• **Task statement**
Produce word for word the lines of the data below running from the one that has "(go XBack a)" to the one that has "Definition initial (g", inclusive, and no others.

Collected data entries:
(* ===== verification/BtreeHeap.v ===== *)
(** The macros of [mk/core/btree.h] on linked nodes, and the proof that they
    implement the functions of [Btree].

    A node is named by its address; [node h] maps the addresses of the nodes
    to their [left], [right] and [parent] pointers, [None] being [NULL], and
    [child h] is the root's only field.  Loops take fuel; every refinement
    theorem says that the height of the tree is enough. *)

From S2P Require Import Prelude Btree.

Local Open Scope c_scope.

Record bnode := mk_bnode { left : option Z; right : option Z; parent : option Z }.
Record heap := mk_heap { child : option Z; node : gmap Z bnode }.

Definition BTREE_NODE_INITIALIZER : bnode := mk_bnode None None None.
Definition BTREE_ROOT_INITIALIZER (nd : gmap Z bnode) : heap := mk_heap None nd.

Definition set_left (p : option Z) (n : bnode) := mk_bnode p (right n) (parent n).
Definition set_right (p : option Z) (n : bnode) := mk_bnode (left n) p (parent n).
Definition set_parent (p : option Z) (n : bnode) := mk_bnode (left n) (right n) p.

(** [p->field] for a pointer that may be [NULL] or dangling. *)
Definition load (a : Z) : M heap bnode := h <- get ;; deref "node" (node h !! a).
Definition store (a : Z) (f : bnode → bnode) : M heap unit :=
  n <- load a ;; modify (λ h, mk_heap (child h) (<[a := f n]> (node h))).
Definition pointee (p : option Z) : M heap Z := deref "NULL" p.

Definition BTREE_NODE_INIT (a : Z) : M heap unit :=
  store a (λ _, BTREE_NODE_INITIALIZER).
Definition BTREE_ROOT_INIT : M heap unit := modify (λ h, mk_heap None (node h)).

Fixpoint BTREE_FIND_loop (fuel : nat) (cmp mat : Z → bool) (iter : Z) : M heap (option Z) :=
  match fuel with
  | O => halt OutOfFuel
  | S fuel =>
      n <- load iter ;;
      if cmp iter then
        match left n with None => ret None | Some i => BTREE_FIND_loop fuel cmp mat i end
      else if mat iter then ret (Some iter)
      else match right n with None => ret None | Some i => BTREE_FIND_loop fuel cmp mat i end
  end.
Definition BTREE_FIND (fuel : nat) (cmp mat : Z → bool) : M heap (option Z) :=
  h <- get ;;
  match child h with None => ret None | Some i => BTREE_FIND_loop fuel cmp mat i end.
(** The list without an element. *)
Definition without (a : Z) (l : list Z) : list Z := filter (λ t, t ≠ a) l.
Lemma without_notin a l : a ∉ l → without a l = l.
Proof.
  induction l as [|b l IH]; intros Ha; [done|]. apply not_elem_of_cons in Ha as [Hb Ha].
  unfold without in *. rewrite filter_cons_True by done. by rewrite IH.
Qed.
Lemma without_app l1 a l2 : NoDup (l1 ++ a :: l2) → without a (l1 ++ a :: l2) = l1 ++ l2.
Proof.
  intros (_&Hd&[Ha _]%NoDup_cons)%NoDup_app. unfold without. rewrite filter_app, filter_cons_False by (intros E; by apply E).
  fold (without a l1) (without a l2).
  rewrite (without_notin a l2 Ha), (without_notin a l1); [done|]. intros H1. apply (Hd a H1). by left.
Qed.

Lemma NoDup_without l1 (a : Z) l2 : NoDup (l1 ++ a :: l2) → NoDup (l1 ++ l2).
Proof. intros Hd. rewrite <-(without_app _ a) by done. by apply NoDup_filter. Qed.

Lemma wp_on_sl {A} (m : M (gmap Z slink) A) (Q : A → slist → Prop) E s :
  wp m (λ a nd, Q a (mk_slist (slh_first s) nd)) E (sl_nodes s) → wp (on_sl m) Q E s.
Proof. intros. unfold on_sl. by rewrite wp_zoom. Qed.
Lemma wp_on_nodes {N A} (m : M (gmap Z N) A) (Q : A → queue N → Prop) E q :
  wp m (λ a nd, Q a (mk_queue (q_first q) (q_last q) nd)) E (q_nodes q) → wp (on_nodes m) Q E q.
Proof. intros. unfold on_nodes. by rewrite wp_zoom. Qed.

(** ** Singly linked lists *)

Definition slist_rep (s : slist) (l : list Z) : Prop :=
  NoDup l ∧ ∃ pl, seg (sl_nodes s) (slh_first s) Head l None pl.

Lemma slist_insert_head s l a :
  slist_rep s l → a ∉ l → is_Some (sl_nodes s !! a) →
  wp (SLIST_INSERT_HEAD a) (λ _ s', slist_rep s' (a :: l) ∧ only [a] (sl_nodes s) (sl_nodes s')) never s.
Proof.
  intros [Hd [pl Hs]] Ha [n Hn]. unfold SLIST_INSERT_HEAD, SLIST_FIRST, set_slh_first. rewrite wp_bind, wp_gets, wp_bind.
  apply wp_on_sl. eapply wp_put_next; [done|]. rewrite wp_modify. pose proof (only_insert a n (set_next (slh_first s) n) _ Hn) as Ho.
  split; [|done]. split; [by constructor|]. eexists. split; [done|]. eexists. cbn [sl_nodes].
  rewrite lookup_insert_eq, next_set. split_and!; [done|done|]. apply (seg_place _ _ _ Head).
  apply (seg_only (sl_nodes s) _ [a]); [done| |done]. by intros b ->%list_elem_of_singleton.
Qed.

Lemma slist_remove_head s a l :
  slist_rep s (a :: l) → wp SLIST_REMOVE_HEAD (λ _ s', slist_rep s' l ∧ sl_nodes s' = sl_nodes s) never s.
Proof.
  intros [Hd [pl (Hf&n&Hn&_&Hs)]]. apply NoDup_cons in Hd as [_ Hd].
  unfold SLIST_REMOVE_HEAD, SLIST_FIRST, SLIST_NEXT, set_slh_first. rewrite wp_bind, wp_gets, wp_bind, Hf. apply wp_on_sl.
  eapply wp_get_next; [done|]. rewrite wp_modify. split; [|done]. split; [done|]. eexists. by eapply (seg_place _ _ _ (Next a)).
Qed.
(** C11: in every interleaving, at most one CPU is inside the lock; the owner
    runs in a critical section; and the only ways to reach the lock's panics
    are locking a lock the CPU already holds that is not recursive, and
    unlocking a lock it does not hold. *)
Theorem spinlock_mutual_exclusion g :
  reachable g →
  (∀ i j, i ≠ CPU_ID_INVALID → j ≠ CPU_ID_INVALID →
     0 < a_depth (w_cpu g i) → 0 < a_depth (w_cpu g j) → i = j) ∧
  (∀ i, i ≠ CPU_ID_INVALID → 0 < a_depth (w_cpu g i) → a_pc (w_cpu g i) ≠ PPanic →
     s_owner (w_lock g) = i ∧ 0 < a_crit (w_cpu g i)) ∧
  (∀ i g', i ≠ CPU_ID_INVALID → step i g g' → a_pc (w_cpu g' i) = PPanic →
     a_pc (w_cpu g i) = PLoad ∧ 0 < a_depth (w_cpu g i) ∧ recursive g = false ∨
     a_pc (w_cpu g i) = PUnlock ∧ a_depth (w_cpu g i) = 0).
Proof.
  intros [Hall _]%reachable_inv. split_and!.
  - intros i j Hi Hj Hdi Hdj. destruct (Hall i Hi) as (_&Hoi&_), (Hall j Hj) as (_&Hoj&_).
    rewrite <-(proj1 Hoi), <-(proj1 Hoj) by done. done.
  - intros i Hi Hd Hp. destruct (Hall i Hi) as (_&Ho&_&Hc&_). split; [tauto|].
    rewrite Hc by done. case_decide; [|done]. by destruct (a_pc _); simpl.
  - intros i g' Hi Hs. destruct (Hall i Hi) as (Hd&Ho&_&_&Hp).
    destruct Hs; simpl; rewrite fn_lookup_insert; simpl; try done; intros _; subst;
      [left; tauto|right; split; [done|lia]|].
    match goal with H : a_pc _ = PUCas |- _ => rewrite H in Hp end. by destruct Hp.
Qed.

(** CPU 0 takes a fresh lock. *)
Definition fresh_world : world :=
  mk_world (mk_spinlock CPU_ID_INVALID 0 SPINLOCK_FLAG_VALID) (λ _, mk_agent PIdle 0 0).
Definition locked_world : world :=
  owner_is 0 (upd 0 (mk_agent PIdle 1 1) (upd 0 (mk_agent PTry 0 1) fresh_world)).

Lemma locked_world_reachable : reachable locked_world.
Proof.
  exists fresh_world. split; [done|].
  eapply rtc_l; [|eapply rtc_l; [|apply rtc_refl]].
  - exists 0. split; [done|]. split; [exact (S_lock 0 fresh_world (mk_agent PIdle 0 0) eq_refl eq_refl)|].
    intros j. simpl.
    destruct (decide (0 = j)) as [<-|]; [by rewrite fn_lookup_insert|].
    by rewrite fn_lookup_insert_ne.
  - exists 0. split; [done|]. split.
    { exact (S_won 0 (upd 0 (mk_agent PTry 0 1) fresh_world) (mk_agent PTry 0 1) eq_refl eq_refl eq_refl). }
    intros j. simpl. destruct (decide (0 = j)) as [<-|]; [by rewrite fn_lookup_insert|].
    by rewrite !fn_lookup_insert_ne.
Qed.
(* ===== verification/Shlock.v ===== *)
(** Shared/exclusive spin locks ([mk/core/core_shlock.c]).

    Any number of CPUs interleave the atomic operations of [shlock_slock],
    [shlock_sunlock], [shlock_xlock] and [shlock_xunlock].  [shl_sharecnt] is
    a 64-bit counter; the theorems are about runs in which fewer than [2 ^ 64]
    shares are held at a time.

    The invariant gives the exclusion the header comment of [shlock.h]
    promises.  It also shows where the critical-section counts go: a writer
    that finds readers releases [shl_xowner] and starts over with another
    [critical_enter] and no [critical_exit], so after the lock is released the
    CPU's critical section is still open. *)

From S2P Require Import Prelude Spinlock.
From stdpp Require Import functions relations.

Local Open Scope Z_scope.

Record shlock := mk_shlock { shl_sharecnt : Z; shl_xowner : Z }.
Definition shlock_init : shlock := mk_shlock 0 CPU_ID_INVALID.

Module Shl.
(** Positions in the four functions. *)
Inductive pc :=
| Idle
| STry | SLoad | SSpin | SInc | SStore | SExit   (* [shlock_slock] *)
| XTry | XLoad | XSpin | XLoadCnt | XBack | XHeld (* [shlock_xlock] *)
| XExit                                           (* [shlock_xunlock] *)
| Panicked.

(** A CPU: position, shares it has taken and not given back, and its
    critical-section count on account of this lock. *)
Record agent := mk_agent { a_pc : pc; a_shares : Z; a_crit : Z }.
Record world := mk_world { w_lock : shlock; w_cpu : Z → agent }.

Definition go (p : pc) (a : agent) : agent := mk_agent p (a_shares a) (a_crit a).
Definition enter (p : pc) (a : agent) : agent := mk_agent p (a_shares a) (a_crit a + 1).
Definition leave (p : pc) (a : agent) : agent := mk_agent p (a_shares a) (a_crit a - 1).

(** A caller of [shlock_sunlock] holds a share: the code does not check it.
    One atomic operation of CPU [i]: from its position [p] and the lock [l]
    to a new lock and agent. *)
Inductive act (i : Z) (l : shlock) (a : agent) : shlock → agent → Prop :=
| A_slock : a_pc a = Idle → act i l a l (enter STry a)
| A_s_won : a_pc a = STry → shl_xowner l = CPU_ID_INVALID →
    act i l a (mk_shlock (shl_sharecnt l) i) (go SInc a)
| A_s_lost : a_pc a = STry → shl_xowner l ≠ CPU_ID_INVALID → act i l a l (go SLoad a)
| A_s_panic : a_pc a = SLoad → shl_xowner l = i → act i l a l (go Panicked a)
| A_s_other : a_pc a = SLoad → shl_xowner l ≠ i → act i l a l (leave SSpin a)
| A_s_again : a_pc a = SSpin → act i l a l (enter STry a)
| A_s_inc : a_pc a = SInc →
    act i l a (mk_shlock (u64 (shl_sharecnt l + 1)) (shl_xowner l))
      (mk_agent SStore (a_shares a + 1) (a_crit a))
| A_s_store : a_pc a = SStore →
    act i l a (mk_shlock (shl_sharecnt l) CPU_ID_INVALID) (go SExit a)
| A_s_exit : a_pc a = SExit → act i l a l (leave Idle a)
| A_sunlock : a_pc a = Idle → 0 < a_shares a →
    act i l a (mk_shlock (u64 (shl_sharecnt l - 1)) (shl_xowner l))
      (mk_agent Idle (a_shares a - 1) (a_crit a))
| A_xlock : a_pc a = Idle → act i l a l (enter XTry a)
| A_x_won : a_pc a = XTry → shl_xowner l = CPU_ID_INVALID →
    act i l a (mk_shlock (shl_sharecnt l) i) (go XLoadCnt a)
| A_x_lost : a_pc a = XTry → shl_xowner l ≠ CPU_ID_INVALID → act i l a l (go XLoad a)
| A_x_panic : a_pc a = XLoad → shl_xowner l = i → act i l a l (go Panicked a)
| A_x_other : a_pc a = XLoad → shl_xowner l ≠ i → act i l a l (leave XSpin a)
| A_x_again : a_pc a = XSpin → act i l a l (enter XTry a)
| A_x_free : a_pc a = XLoadCnt → shl_sharecnt l = 0 → act i l a l (go XHeld a)
| A_x_shared : a_pc a = XLoadCnt → shl_sharecnt l ≠ 0 → act i l a l (go XBack a)
(* [atomic_store64(&shl->shl_xowner, CPU_ID_INVALID)], round the [for], [critical_enter()] *)
| A_x_back : a_pc a = XBack →
    act i l a (mk_shlock (shl_sharecnt l) CPU_ID_INVALID) (enter XTry a)
| A_xunlock : a_pc a = XHeld →
    act i l a (mk_shlock (shl_sharecnt l) CPU_ID_INVALID) (go XExit a)
(* locking again while holding: [cmpset] fails and the owner is this CPU *)
| A_x_recurse : a_pc a = XHeld → act i l a l (enter Panicked a)
| A_x_exit : a_pc a = XExit → act i l a l (leave Idle a).

Section cpus.
(** The CPUs of the machine. *)
Context (cpus : list Z).

Definition total (g : world) : Z := sumZ (λ i, a_shares (w_cpu g i)) cpus.

Definition next (g g' : world) : Prop :=
  ∃ i l a, i ∈ cpus ∧ act i (w_lock g) (w_cpu g i) l a ∧
    g' = mk_world l (<[i := a]> (w_cpu g)) ∧ total g' < 2 ^ 64.

Definition initial (g : world) : Prop :=
  w_lock g = shlock_init ∧ ∀ i, w_cpu g i = mk_agent Idle 0 0.
Definition reachable (g : world) : Prop := ∃ g0, initial g0 ∧ rtc next g0 g.

Definition holds_x (p : pc) : bool :=
  match p with SInc | SStore | XLoadCnt | XBack | XHeld => true | _ => false end.

Definition inv (g : world) : Prop :=
  (∀ i, i ∈ cpus → 0 ≤ a_shares (w_cpu g i)) ∧
  shl_sharecnt (w_lock g) = total g ∧ total g < 2 ^ 64 ∧
  (∀ i, i ∈ cpus → a_pc (w_cpu g i) ≠ Panicked →
     (holds_x (a_pc (w_cpu g i)) = true ↔ shl_xowner (w_lock g) = i)) ∧
  (∀ i, i ∈ cpus → a_pc (w_cpu g i) = XHeld → total g = 0).

Context (Hnd : NoDup cpus) (Hcpus : CPU_ID_INVALID ∉ cpus).

Lemma total_upd i a g l :
  i ∈ cpus →
  total (mk_world l (<[i := a]> (w_cpu g))) = total g - a_shares (w_cpu g i) + a_shares a.
Proof.
  intros Hi. unfold total. simpl.
  rewrite (sumZ_update _ (λ j, a_shares (w_cpu g j)) cpus i) by
    (done || (intros; by rewrite fn_lookup_insert_ne)).
  by rewrite fn_lookup_insert.
Qed.

Lemma shares_le_total g i :
  (∀ i, i ∈ cpus → 0 ≤ a_shares (w_cpu g i)) → i ∈ cpus → a_shares (w_cpu g i) ≤ total g.
Proof. intros Hs Hi. by apply (sumZ_elem (λ i, a_shares (w_cpu g i)) cpus i). Qed.

(** One CPU's move keeps the others' part of the invariant when the owner
    field only goes between it and nobody. *)
Lemma shl_inv_upd g i l a :
  inv g → i ∈ cpus → 0 ≤ a_shares a →
  shl_sharecnt l = total g - a_shares (w_cpu g i) + a_shares a →
  total g - a_shares (w_cpu g i) + a_shares a < 2 ^ 64 →
  (a_pc a ≠ Panicked → holds_x (a_pc a) = true ↔ shl_xowner l = i) →
  (shl_xowner l = shl_xowner (w_lock g) ∨
   (shl_xowner (w_lock g) = i ∨ shl_xowner (w_lock g) = CPU_ID_INVALID) ∧
   (shl_xowner l = i ∨ shl_xowner l = CPU_ID_INVALID)) →
  (a_pc a = XHeld → shl_sharecnt l = 0) →
  (a_shares (w_cpu g i) < a_shares a → shl_xowner (w_lock g) = i) →
  inv (mk_world l (<[i := a]> (w_cpu g))).
Proof.
  intros (Hs&Hc&Ht&Hx&Hh) Hi Ha Hcnt Hlt Hxa Ho Hha Hgrow. unfold inv.
  rewrite total_upd by done. simpl. split_and!; [|done|done| |].
  - intros j Hj. destruct (decide (i = j)) as [<-|]; [by rewrite fn_lookup_insert|].
    rewrite fn_lookup_insert_ne by done. by apply Hs.
  - intros j Hj. destruct (decide (i = j)) as [<-|Hne]; [by rewrite fn_lookup_insert|].
    rewrite fn_lookup_insert_ne by done. intros Hp. rewrite (Hx j Hj Hp).
    assert (j ≠ CPU_ID_INVALID) by (by intros ->).
    destruct Ho as [->|[Ho Ho']]; [done|]. naive_solver congruence.
  - intros j Hj. destruct (decide (i = j)) as [<-|Hne].
    { rewrite fn_lookup_insert. intros Hp. rewrite <-Hcnt. by apply Hha. }
    rewrite fn_lookup_insert_ne by done. intros Hp.
    assert (total g = 0) as Ht0 by (by apply (Hh j)).
    pose proof (shares_le_total g i Hs Hi). specialize (Hs i Hi).
    destruct (decide (a_shares (w_cpu g i) < a_shares a)) as [Hg|Hg]; [|lia].
    assert (shl_xowner (w_lock g) = j) as Hj'
      by (apply (Hx j Hj); [by rewrite Hp|by rewrite Hp]).
    specialize (Hgrow Hg). congruence.
Qed.

Lemma inv_next g g' : inv g → next g g' → inv g'.
Proof.
  intros Hinv (i&l&a&Hi&Hact&->&Hlt). rewrite total_upd in Hlt by done.
  pose proof Hinv as (Hs&Hc&Ht&Hx&Hh). specialize (Hs i Hi). specialize (Hx i Hi).
  pose proof (shares_le_total g i (proj1 Hinv) Hi) as Hle.
  assert (i ≠ CPU_ID_INVALID) as Hne by (by intros ->).
  destruct Hact as [Hp|Hp|Hp|Hp|Hp|Hp|Hp|Hp|Hp|Hp|Hp|Hp|Hp|Hp|Hp|Hp|Hp|Hp|Hp|Hp|Hp|Hp];
    rewrite Hp in Hx; simpl in Hx, Hlt; specialize (Hx ltac:(done));
    (apply shl_inv_upd; simpl; unfold u64, wrap; try done; try lia;
     try (rewrite Z.mod_small by lia; lia); try naive_solver congruence).
Qed.

Lemma shl_reachable_inv g : reachable g → inv g.
Proof.
  intros (g0&[Hl Hi]&Hr).
  assert (inv g0) as H0.
  { assert (total g0 = 0) as Ht.
    { unfold total. rewrite (sumZ_ext _ (λ _, 0)) by (intros; by rewrite Hi).
      pose proof (sumZ_bounds (λ _ : Z, 0) cpus 0 ltac:(lia)). lia. }
    unfold inv. rewrite Ht, Hl. split_and!; [|done..| |]; intros i Hic; rewrite Hi; simpl;
      [lia| |done]. intros _. split; [done|]. by intros <-. }
  clear Hl Hi. induction Hr as [|g1 g2 g3 Hs _ IH]; [done|].
  by apply IH, (inv_next g1).
Qed.

(** C35: an exclusive holder excludes shared and exclusive holders, and the
    lock panics only in a CPU that locks again while it holds the lock
    exclusively. *)
Theorem shlock_exclusion g :
  reachable g →
  (∀ i j, i ∈ cpus → j ∈ cpus → a_pc (w_cpu g i) = XHeld →
     a_shares (w_cpu g j) = 0 ∧ (a_pc (w_cpu g j) = XHeld → i = j)) ∧
  (∀ i l a, i ∈ cpus → act i (w_lock g) (w_cpu g i) l a → a_pc a = Panicked →
     a_pc (w_cpu g i) = XHeld).
Proof.
  intros Hr%shl_reachable_inv. pose proof Hr as (Hs&Hc&Ht&Hx&Hh). split.
  - intros i j Hi Hj Hp. split.
    + pose proof (shares_le_total g j Hs Hj). specialize (Hs j Hj).
      rewrite (Hh i Hi Hp) in *. lia.
    + intros Hpj. transitivity (shl_xowner (w_lock g)).
      * symmetry. apply (Hx i Hi); by rewrite Hp.
      * apply (Hx j Hj); by rewrite Hpj.
  - intros i l a Hi Hact. specialize (Hx i Hi).
    destruct Hact as [Hp|Hp|Hp|Hp|Hp|Hp|Hp|Hp|Hp|Hp|Hp|Hp|Hp|Hp|Hp|Hp|Hp|Hp|Hp|Hp|Hp|Hp];
      rewrite Hp in *; simpl; try done; intros _; exfalso;
      simpl in Hx; specialize (Hx ltac:(done)); naive_solver.
Qed.
End cpus.

(** Take a step of CPU [i] by rule [c] to lock [(n, o)] and agent [(p, s, k)]. *)
Ltac run_step i c n o p s k := eapply rtc_l;
  [exists i, (mk_shlock n o), (mk_agent p s k); split; [set_solver|]; split;
    [apply c; vm_compute; congruence|split; [reflexivity|vm_compute; reflexivity]]|].

Definition idle_world : world := mk_world shlock_init (λ _, mk_agent Idle 0 0).

(** [shlock_xlock] leaks a critical section when it has to wait for a
    reader.  Two CPUs: one takes a share, the other starts an exclusive
    lock, the share is given back, the exclusive lock is taken and released;
    then nobody holds anything and CPU 0's critical-section count is 1. *)
Theorem shlock_xlock_leaks_critical :
  ∃ g, reachable [0; 1] g ∧ w_lock g = shlock_init ∧
    w_cpu g 0 = mk_agent Idle 0 1 ∧ w_cpu g 1 = mk_agent Idle 0 0.
Proof.
  eexists. split.
  - exists idle_world. split; [done|].
    run_step 1 A_slock 0 CPU_ID_INVALID STry 0 1.
    run_step 1 A_s_won 0 1 SInc 0 1.
    run_step 1 A_s_inc 1 1 SStore 1 1.
    run_step 1 A_s_store 1 CPU_ID_INVALID SExit 1 1.
    run_step 1 A_s_exit 1 CPU_ID_INVALID Idle 1 0.
    run_step 0 A_xlock 1 CPU_ID_INVALID XTry 0 1.
    run_step 0 A_x_won 1 0 XLoadCnt 0 1.
    run_step 0 A_x_shared 1 0 XBack 0 1.
    run_step 0 A_x_back 1 CPU_ID_INVALID XTry 0 2.
    run_step 1 A_sunlock 0 CPU_ID_INVALID Idle 0 0.
    run_step 0 A_x_won 0 0 XLoadCnt 0 2.
    run_step 0 A_x_free 0 0 XHeld 0 2.
    run_step 0 A_xunlock 0 CPU_ID_INVALID XExit 0 2.
    run_step 0 A_x_exit 0 CPU_ID_INVALID Idle 0 1.
    apply rtc_refl.
  - by vm_compute.
Qed.

Lemma idle_reachable : reachable [0; 1] idle_world.
Proof. exists idle_world. split; [done|apply rtc_refl]. Qed.

Lemma shlock_exclusion_witness :
  reachable [0; 1] idle_world ∧
  ∀ i l a, i ∈ [0; 1] → act i (w_lock idle_world) (w_cpu idle_world i) l a →
    a_pc a = Panicked → a_pc (w_cpu idle_world i) = XHeld.
Proof.
  split; [exact idle_reachable|]. refine (proj2 (shlock_exclusion [0; 1] _ _ idle_world _)).
  - repeat constructor; set_solver.
  - by apply (bool_decide_unpack (CPU_ID_INVALID ∉ [0; 1])).
  - exact idle_reachable.
Defined.
End Shl.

• **Result**
| A_x_shared : a_pc a = XLoadCnt → shl_sharecnt l ≠ 0 → act i l a l (go XBack a)
(* [atomic_store64(&shl->shl_xowner, CPU_ID_INVALID)], round the [for], [critical_enter()] *)
| A_x_back : a_pc a = XBack →
    act i l a (mk_shlock (shl_sharecnt l) CPU_ID_INVALID) (enter XTry a)
| A_xunlock : a_pc a = XHeld →
    act i l a (mk_shlock (shl_sharecnt l) CPU_ID_INVALID) (go XExit a)
(* locking again while holding: [cmpset] fails and the owner is this CPU *)
| A_x_recurse : a_pc a = XHeld → act i l a l (enter Panicked a)
| A_x_exit : a_pc a = XExit → act i l a l (leave Idle a).

Section cpus.
(** The CPUs of the machine. *)
Context (cpus : list Z).

Definition total (g : world) : Z := sumZ (λ i, a_shares (w_cpu g i)) cpus.

Definition next (g g' : world) : Prop :=
  ∃ i l a, i ∈ cpus ∧ act i (w_lock g) (w_cpu g i) l a ∧
    g' = mk_world l (<[i := a]> (w_cpu g)) ∧ total g' < 2 ^ 64.

Definition initial (g : world) : Prop :=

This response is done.